From the records, return each line that has the word "Scope" in it.

(Dataset entries)

_ _ _ _ _

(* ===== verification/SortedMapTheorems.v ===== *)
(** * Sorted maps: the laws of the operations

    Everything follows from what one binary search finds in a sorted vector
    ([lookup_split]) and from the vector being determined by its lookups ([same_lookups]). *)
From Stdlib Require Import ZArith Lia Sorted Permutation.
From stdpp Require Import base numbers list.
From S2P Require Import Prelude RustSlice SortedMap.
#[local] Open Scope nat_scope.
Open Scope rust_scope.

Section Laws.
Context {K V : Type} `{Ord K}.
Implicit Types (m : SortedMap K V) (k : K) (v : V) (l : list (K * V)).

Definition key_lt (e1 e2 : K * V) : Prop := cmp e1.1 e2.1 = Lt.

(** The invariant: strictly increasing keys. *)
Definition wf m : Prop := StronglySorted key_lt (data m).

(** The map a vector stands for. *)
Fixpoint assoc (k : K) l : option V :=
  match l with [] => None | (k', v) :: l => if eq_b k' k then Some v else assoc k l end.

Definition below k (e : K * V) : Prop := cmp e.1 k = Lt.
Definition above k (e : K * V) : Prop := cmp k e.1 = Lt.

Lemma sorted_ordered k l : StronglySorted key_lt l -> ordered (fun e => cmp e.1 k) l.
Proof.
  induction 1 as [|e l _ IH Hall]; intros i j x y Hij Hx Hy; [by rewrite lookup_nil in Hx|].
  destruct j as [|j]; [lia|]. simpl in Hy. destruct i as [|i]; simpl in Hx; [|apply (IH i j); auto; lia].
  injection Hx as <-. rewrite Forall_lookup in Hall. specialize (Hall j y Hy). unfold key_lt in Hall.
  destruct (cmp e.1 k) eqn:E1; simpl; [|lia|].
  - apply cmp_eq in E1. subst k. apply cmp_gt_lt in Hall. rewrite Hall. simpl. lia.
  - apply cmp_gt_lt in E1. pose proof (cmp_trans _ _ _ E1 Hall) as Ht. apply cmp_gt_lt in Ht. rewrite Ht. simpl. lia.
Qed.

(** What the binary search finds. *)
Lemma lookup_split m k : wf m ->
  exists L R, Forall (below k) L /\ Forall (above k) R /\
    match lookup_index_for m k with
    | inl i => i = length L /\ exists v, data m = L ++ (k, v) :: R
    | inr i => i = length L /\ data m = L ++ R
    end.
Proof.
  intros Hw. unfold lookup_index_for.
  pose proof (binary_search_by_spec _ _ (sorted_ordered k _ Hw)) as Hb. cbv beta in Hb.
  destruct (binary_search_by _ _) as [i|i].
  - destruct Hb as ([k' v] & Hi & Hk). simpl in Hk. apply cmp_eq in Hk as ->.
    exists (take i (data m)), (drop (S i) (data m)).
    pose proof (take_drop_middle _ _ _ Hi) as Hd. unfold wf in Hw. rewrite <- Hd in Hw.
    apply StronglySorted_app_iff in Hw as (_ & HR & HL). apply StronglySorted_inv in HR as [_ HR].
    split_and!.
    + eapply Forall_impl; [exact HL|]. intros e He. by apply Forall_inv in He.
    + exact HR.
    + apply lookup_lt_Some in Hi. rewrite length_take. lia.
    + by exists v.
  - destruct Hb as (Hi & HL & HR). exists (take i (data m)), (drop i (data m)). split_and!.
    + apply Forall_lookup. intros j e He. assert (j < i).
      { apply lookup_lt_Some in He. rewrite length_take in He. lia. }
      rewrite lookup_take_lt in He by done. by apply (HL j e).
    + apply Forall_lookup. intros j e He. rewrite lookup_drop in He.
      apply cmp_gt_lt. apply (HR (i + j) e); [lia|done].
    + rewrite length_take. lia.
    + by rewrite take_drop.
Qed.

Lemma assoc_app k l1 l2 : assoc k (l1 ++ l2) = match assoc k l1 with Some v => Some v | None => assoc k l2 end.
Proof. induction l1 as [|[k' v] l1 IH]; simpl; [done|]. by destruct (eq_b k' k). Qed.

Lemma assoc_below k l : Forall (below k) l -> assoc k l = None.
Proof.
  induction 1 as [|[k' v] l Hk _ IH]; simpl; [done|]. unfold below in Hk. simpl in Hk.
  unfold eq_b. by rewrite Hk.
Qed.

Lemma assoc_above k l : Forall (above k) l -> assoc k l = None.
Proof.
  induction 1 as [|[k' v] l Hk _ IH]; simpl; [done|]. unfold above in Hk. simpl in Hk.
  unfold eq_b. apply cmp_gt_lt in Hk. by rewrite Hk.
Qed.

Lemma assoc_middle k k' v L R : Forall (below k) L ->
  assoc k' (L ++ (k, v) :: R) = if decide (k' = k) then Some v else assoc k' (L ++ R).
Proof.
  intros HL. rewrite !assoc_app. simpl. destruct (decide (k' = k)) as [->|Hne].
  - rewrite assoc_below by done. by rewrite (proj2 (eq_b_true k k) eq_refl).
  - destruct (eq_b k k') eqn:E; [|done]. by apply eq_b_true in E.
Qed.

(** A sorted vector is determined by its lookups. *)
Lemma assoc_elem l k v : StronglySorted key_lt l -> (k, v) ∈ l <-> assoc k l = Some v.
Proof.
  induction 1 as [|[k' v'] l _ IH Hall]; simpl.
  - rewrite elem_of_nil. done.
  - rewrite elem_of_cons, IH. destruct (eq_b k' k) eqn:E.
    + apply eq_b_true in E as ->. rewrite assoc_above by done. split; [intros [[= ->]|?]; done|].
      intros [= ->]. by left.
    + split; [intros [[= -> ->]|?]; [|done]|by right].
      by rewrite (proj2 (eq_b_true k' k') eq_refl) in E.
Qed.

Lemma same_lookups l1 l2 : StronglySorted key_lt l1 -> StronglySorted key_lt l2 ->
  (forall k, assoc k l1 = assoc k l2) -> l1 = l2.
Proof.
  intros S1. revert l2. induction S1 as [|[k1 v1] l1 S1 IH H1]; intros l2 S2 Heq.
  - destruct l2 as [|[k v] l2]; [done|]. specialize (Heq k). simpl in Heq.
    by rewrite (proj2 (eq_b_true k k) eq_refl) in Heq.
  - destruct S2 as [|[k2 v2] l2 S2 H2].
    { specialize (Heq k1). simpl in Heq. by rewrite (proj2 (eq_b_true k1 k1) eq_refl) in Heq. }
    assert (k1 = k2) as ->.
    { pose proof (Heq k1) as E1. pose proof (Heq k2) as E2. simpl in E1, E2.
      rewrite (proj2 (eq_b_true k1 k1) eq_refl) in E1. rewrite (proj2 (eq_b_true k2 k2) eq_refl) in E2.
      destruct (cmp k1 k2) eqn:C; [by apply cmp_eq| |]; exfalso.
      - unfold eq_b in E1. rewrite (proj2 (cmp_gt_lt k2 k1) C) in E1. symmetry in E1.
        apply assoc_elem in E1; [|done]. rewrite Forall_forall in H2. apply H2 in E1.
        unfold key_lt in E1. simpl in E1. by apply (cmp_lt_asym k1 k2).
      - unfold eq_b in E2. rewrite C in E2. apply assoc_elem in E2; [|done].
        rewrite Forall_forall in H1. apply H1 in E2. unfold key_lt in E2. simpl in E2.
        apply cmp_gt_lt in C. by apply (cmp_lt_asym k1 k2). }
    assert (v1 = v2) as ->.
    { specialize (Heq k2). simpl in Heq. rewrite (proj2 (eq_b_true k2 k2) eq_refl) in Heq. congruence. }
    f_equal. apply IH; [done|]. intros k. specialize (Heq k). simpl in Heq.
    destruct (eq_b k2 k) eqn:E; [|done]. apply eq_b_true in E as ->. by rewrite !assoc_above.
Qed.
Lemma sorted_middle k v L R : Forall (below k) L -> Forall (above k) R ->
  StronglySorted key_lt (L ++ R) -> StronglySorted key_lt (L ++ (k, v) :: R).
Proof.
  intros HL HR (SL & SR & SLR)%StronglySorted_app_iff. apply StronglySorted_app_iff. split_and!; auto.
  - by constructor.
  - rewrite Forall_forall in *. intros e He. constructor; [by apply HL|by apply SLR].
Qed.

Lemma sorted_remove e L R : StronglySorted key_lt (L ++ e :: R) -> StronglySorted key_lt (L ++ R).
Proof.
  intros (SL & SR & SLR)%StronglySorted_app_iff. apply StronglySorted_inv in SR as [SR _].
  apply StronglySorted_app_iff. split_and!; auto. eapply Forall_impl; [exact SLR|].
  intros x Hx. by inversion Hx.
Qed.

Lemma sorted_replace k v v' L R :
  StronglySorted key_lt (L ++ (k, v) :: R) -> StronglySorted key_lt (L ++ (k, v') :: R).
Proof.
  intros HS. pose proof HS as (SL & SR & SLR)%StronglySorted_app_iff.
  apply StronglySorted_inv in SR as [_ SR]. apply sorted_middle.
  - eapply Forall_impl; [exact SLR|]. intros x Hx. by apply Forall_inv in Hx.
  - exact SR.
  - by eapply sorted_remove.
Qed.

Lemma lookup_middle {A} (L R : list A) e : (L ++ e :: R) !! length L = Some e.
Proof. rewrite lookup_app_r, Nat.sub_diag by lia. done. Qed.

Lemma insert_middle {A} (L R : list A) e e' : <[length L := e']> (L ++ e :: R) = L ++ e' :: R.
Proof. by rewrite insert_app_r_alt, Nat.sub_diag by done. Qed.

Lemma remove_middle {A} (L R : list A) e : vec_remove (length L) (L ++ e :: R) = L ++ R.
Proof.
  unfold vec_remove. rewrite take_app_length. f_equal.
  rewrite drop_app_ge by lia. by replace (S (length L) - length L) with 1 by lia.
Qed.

_ _ _ _ _

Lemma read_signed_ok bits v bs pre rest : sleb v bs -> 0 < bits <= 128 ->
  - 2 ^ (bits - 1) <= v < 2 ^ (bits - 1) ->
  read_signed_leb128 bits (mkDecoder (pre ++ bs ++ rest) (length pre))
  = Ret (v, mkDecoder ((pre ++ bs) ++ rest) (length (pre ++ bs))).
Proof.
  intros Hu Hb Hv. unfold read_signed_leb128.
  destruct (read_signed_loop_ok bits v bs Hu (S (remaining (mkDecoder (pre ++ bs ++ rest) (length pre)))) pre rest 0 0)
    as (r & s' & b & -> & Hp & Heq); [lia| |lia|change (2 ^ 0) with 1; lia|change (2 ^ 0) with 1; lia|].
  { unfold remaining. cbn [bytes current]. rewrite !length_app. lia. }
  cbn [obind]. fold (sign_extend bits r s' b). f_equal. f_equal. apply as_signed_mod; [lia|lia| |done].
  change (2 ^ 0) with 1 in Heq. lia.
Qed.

_ _ _ _ _

--- EXERCISE ANSWER ---
#[local] Open Scope nat_scope.
Open Scope rust_scope.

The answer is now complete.